## Task to carry out
Once the line containing "cbn [mbind result_bind] in Hraise. destruct" is found in the entries below, reproduce it and every line after it, stopping at and including the line containing "(** The PostgreSQL"; reproduce nothing else, and keep each line exact.

## Source data

(* ===== verification/GraphStorePg.v ===== *)
(** * The PostgreSQL graph store ([control/postgresql_graph_store.py])

    Canonical documents and idempotency reservations in two tables.  A create or
    a delete reserves its key, changes the graph and completes the reservation in
    one transaction.  The server's clock is read at every [clock_timestamp()].  The
    revision factory is a supply of tokens kept with the tables: a token drawn in
    a transaction that rolls back may be drawn again. *)

From S2P Require Import Prelude Transactions Regex PyStr Sha256 PyTime Json JsonParse JsonRead Base64 Identifiers PhysicalPlan RunCodec GraphStore.

Local Open Scope string_scope.
Local Open Scope Z_scope.
Local Open Scope list_scope.

(** ** Tables ([_apply_graph_store_v1] of postgresql_control_database.py) *)

Record graph_row : Type := GraphRow {
  rg_project : string; rg_graph : string; rg_document_bytes : list Z; rg_revision : string;
  rg_content_sha256 : string; rg_created_at : datetime; rg_updated_at : datetime;
}.
Record reservation : Type := Reservation {
  rv_project : string; rv_operation : string; rv_key_sha256 : string; rv_fingerprint : string; rv_graph : string;
  rv_completed : bool; rv_revision : option string; rv_content_sha256 : option string; rv_document_bytes : option (list Z);
  rv_created_at : option datetime; rv_updated_at : option datetime; rv_deleted_at : option datetime;
}.

Definition graph_row_check (r : graph_row) : bool :=
  (py_len (rg_project r) <=? 63) && (py_len (rg_graph r) <=? 63) && (py_len (rg_revision r) <=? 512)
  && (Z.of_nat (length (rg_document_bytes r)) <=? MAX_GRAPH_DOCUMENT_BYTES) && is_sha256 (rg_content_sha256 r)
  && negb (dt_ltb (rg_updated_at r) (rg_created_at r)).
Definition reservation_check (r : reservation) : bool :=
  (py_len (rv_project r) <=? 63) && (py_len (rv_graph r) <=? 63) && bool_decide (rv_operation r ∈ ["create"; "delete"])
  && is_sha256 (rv_key_sha256 r) && is_sha256 (rv_fingerprint r)
  && match rv_revision r with Some x => py_len x <=? 512 | None => true end
  && match rv_content_sha256 r with Some x => is_sha256 x | None => true end
  && match rv_document_bytes r with Some x => Z.of_nat (length x) <=? MAX_GRAPH_DOCUMENT_BYTES | None => true end
  && if rv_completed r then
       is_some (rv_revision r) && is_some (rv_content_sha256 r)
       && if bool_decide (rv_operation r = "create")
          then is_some (rv_document_bytes r) && is_some (rv_created_at r) && is_some (rv_updated_at r) && is_none (rv_deleted_at r)
          else is_none (rv_document_bytes r) && is_none (rv_created_at r) && is_none (rv_updated_at r) && is_some (rv_deleted_at r)
     else is_none (rv_revision r) && is_none (rv_content_sha256 r) && is_none (rv_document_bytes r)
          && is_none (rv_created_at r) && is_none (rv_updated_at r) && is_none (rv_deleted_at r).

Record graph_db : Type := GraphDb {
  gb_graphs : gmap (string * string) graph_row;                     (* dander_graphs, by its primary key *)
  gb_reservations : gmap (string * string * string) reservation;    (* dander_graph_mutation_idempotency *)
  gb_clock : list Z;
  gb_revisions : list string;
}.
Definition with_graphs (g : gmap (string * string) graph_row) (d : graph_db) : graph_db :=
  GraphDb g (gb_reservations d) (gb_clock d) (gb_revisions d).
Definition with_reservations (r : gmap (string * string * string) reservation) (d : graph_db) : graph_db :=
  GraphDb (gb_graphs d) r (gb_clock d) (gb_revisions d).

(** One statement. *)
Definition graph_statement {A} (f : graph_db -> result A * graph_db) : M graph_db A := f.
Definition graph_clock : M graph_db datetime := fun d =>
  match gb_clock d with
  | [] => (Raise driver_error, d)
  | t :: ts => (Ok (utc t), GraphDb (gb_graphs d) (gb_reservations d) ts (gb_revisions d))
  end.
Definition draw_revision : M graph_db string := fun d =>
  match gb_revisions d with
  | [] => (Ok "", d)
  | r :: rs => (Ok r, GraphDb (gb_graphs d) (gb_reservations d) (gb_clock d) rs)
  end.

(** A token drawn before the transaction. *)
Definition draw_first : M (world graph_db) string := fun w =>
  let '(r, d) := draw_revision (wd_durable w) in (r, World d (wd_weather w)).

(** [except GraphStoreError: raise] and [except Exception: raise GraphStoreError(m)]. *)
Definition graph_errors {A} (m : string) (body : M (world graph_db) A) : M (world graph_db) A :=
  try_except body (fun e => if catches GraphStoreError e then lift (Raise e) else raiseM GraphStoreError m).

(** ** Stored values *)

Definition stored_key (project graph : string) : result (string * string) :=
  map_error GraphStoreIdentifierError GraphStoreCorruptionError "The PostgreSQL graph identity is invalid."
    (validated_graph_key project graph).
Definition stored_revision (value : option string) : result string :=
  match value with
  | Some v => map_error GraphStoreIdentifierError GraphStoreCorruptionError "The PostgreSQL graph revision is invalid." (validated_revision v)
  | None => raise_ GraphStoreCorruptionError "The PostgreSQL graph revision is invalid."
  end.
Definition stored_sha256 (value : option string) : result string :=
  match value with
  | Some v => _ ← graph_corrupt (negb (is_sha256 v)) "The PostgreSQL graph content digest is invalid."; Ok v
  | None => raise_ GraphStoreCorruptionError "The PostgreSQL graph content digest is invalid."
  end.
Definition stored_document (value : option (list Z)) : result (list Z) :=
  match value with
  | Some v => Ok v
  | None => raise_ GraphStoreCorruptionError "The PostgreSQL graph document bytes are invalid."
  end.
Definition datetime_from_timestamp (value : option datetime) : result datetime :=
  match value with
  | Some v => _ ← graph_corrupt (is_naive v) "The PostgreSQL graph timestamp is invalid."; Ok v
  | None => raise_ GraphStoreCorruptionError "The PostgreSQL graph timestamp is invalid."
  end.
Definition idempotency_key_sha256 (value : string) : string := sha256_hex (encode value).

Definition addressed (key expected : string * string) (m : string) : result unit :=
  graph_corrupt (negb (bool_decide (key = expected))) m.

Section Store.
Context {document : Type} `{GraphModel document} (collate : string -> string -> bool) (max_graph_bytes : Z).

(** [PostgreSQLGraphStore.__init__]. *)
Definition new_postgresql_graph_store : result Z :=
  n ← validated_max_bytes max_graph_bytes;
  _ ← reject_if (MAX_GRAPH_DOCUMENT_BYTES <? n) GraphStoreDocumentError
        "The PostgreSQL graph document bound exceeds the Control schema limit.";
  Ok n.

(** [_record_from_row], of a row or of the result columns of a reservation. *)
Definition record_from_row (project graph : string) (bytes : option (list Z)) (revision content : option string)
    (created updated : option datetime) (expected_key : string * string) : result (GraphRecord document) :=
  key ← stored_key project graph;
  _ ← addressed key expected_key "The PostgreSQL graph record is addressed incorrectly.";
  revision ← stored_revision revision;
  content_sha256 ← stored_sha256 content;
  data ← stored_document bytes;
  canonical ← (match loads data with
               | None => raise_ GraphStoreCorruptionError "The PostgreSQL graph record does not contain a valid canonical graph."
               | Some payload =>
                   map_error GraphStoreDocumentError GraphStoreCorruptionError
                     "The PostgreSQL graph record does not contain a valid canonical graph." (canonicalize_json payload max_graph_bytes)
               end);
  _ ← graph_corrupt (negb (bool_decide (cg_data canonical = data)) || negb (bool_decide (cg_content_sha256 canonical = content_sha256)))
        "The PostgreSQL graph record does not match its canonical content digest.";
  created ← datetime_from_timestamp created;
  updated ← datetime_from_timestamp updated;
  _ ← graph_corrupt (dt_ltb updated created) "The PostgreSQL graph timestamps are inconsistent.";
  created_at ← graph_timestamp created;
  updated_at ← graph_timestamp updated;
  Ok {| gd_project := key.1; gd_graph := key.2; gd_document := cg_document canonical; gd_revision := revision;
        gd_content_sha256 := content_sha256; gd_created_at := created_at; gd_updated_at := updated_at |}.

Definition row_record (row : graph_row) : (string * string) -> result (GraphRecord document) :=
  record_from_row (rg_project row) (rg_graph row) (Some (rg_document_bytes row)) (Some (rg_revision row))
    (Some (rg_content_sha256 row)) (Some (rg_created_at row)) (Some (rg_updated_at row)).
Lemma list_transaction p cursor n : keeps (pg_list_graphs collate p cursor n) (list_spec collate p cursor n).
Proof.
  assert (forall e, list_inputs p cursor n = Raise e -> keeps (lift (Raise e)) (list_spec collate p cursor n)) as Hraise.
  { intros e He. apply raise_keeps. intros v. unfold list_spec. by rewrite He. }
  unfold pg_list_graphs. intros w. rewrite lift_bind. unfold list_inputs in Hraise.
  destruct (validated_identifier p "project") as [p'|e] eqn:Ep; [|by apply Hraise]. pose proof (identifier_ok _ _ _ Ep) as ->. rewrite lift_bind.
  cbn [mbind result_bind] in Hraise. destruct (validated_page_size n) as [n'|e] eqn:En; [|by apply Hraise].
  pose proof (page_size_ok _ _ En) as ->. rewrite lift_bind. cbn [mbind result_bind] in Hraise.
  destruct (decode_cursor p cursor) as [after|e] eqn:Ec; [|by apply Hraise]. clear Hraise.
  refine (reading_keeps _ (list_spec collate p cursor n) _ _ w). intros d Hg. unfold list_spec, list_inputs. rewrite Ep. cbn [mbind result_bind].
  rewrite En. cbn [mbind result_bind]. rewrite Ec. split; [done|]. apply page_keeps; [|done].
  unfold validated_page_size, identifier_reject in En. apply seq_ok in En as [En _]. apply reject_if_ok, negb_false_iff, andb_prop in En as [En%Z.leb_le _]. done.
Qed.

(** The PostgreSQL graph store keeps the contract. *)
Lemma pg_contract : keeps_contract max_graph_bytes (HS := pg_graph_store collate max_graph_bytes) pg_ok pg_view collate.
Proof. split; [exact list_transaction|exact get_transaction|exact create_transaction|exact put_transaction|exact delete_transaction]. Qed.
#[export] Instance pg_graph_laws : GraphStoreLaws max_graph_bytes (world graph_db) (HS := pg_graph_store collate max_graph_bytes) :=
  { gs_keeps := pg_contract }.
End Refinement.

## Task response
  cbn [mbind result_bind] in Hraise. destruct (validated_page_size n) as [n'|e] eqn:En; [|by apply Hraise].
  pose proof (page_size_ok _ _ En) as ->. rewrite lift_bind. cbn [mbind result_bind] in Hraise.
  destruct (decode_cursor p cursor) as [after|e] eqn:Ec; [|by apply Hraise]. clear Hraise.
  refine (reading_keeps _ (list_spec collate p cursor n) _ _ w). intros d Hg. unfold list_spec, list_inputs. rewrite Ep. cbn [mbind result_bind].
  rewrite En. cbn [mbind result_bind]. rewrite Ec. split; [done|]. apply page_keeps; [|done].
  unfold validated_page_size, identifier_reject in En. apply seq_ok in En as [En _]. apply reject_if_ok, negb_false_iff, andb_prop in En as [En%Z.leb_le _]. done.
Qed.

(** The PostgreSQL graph store keeps the contract. *)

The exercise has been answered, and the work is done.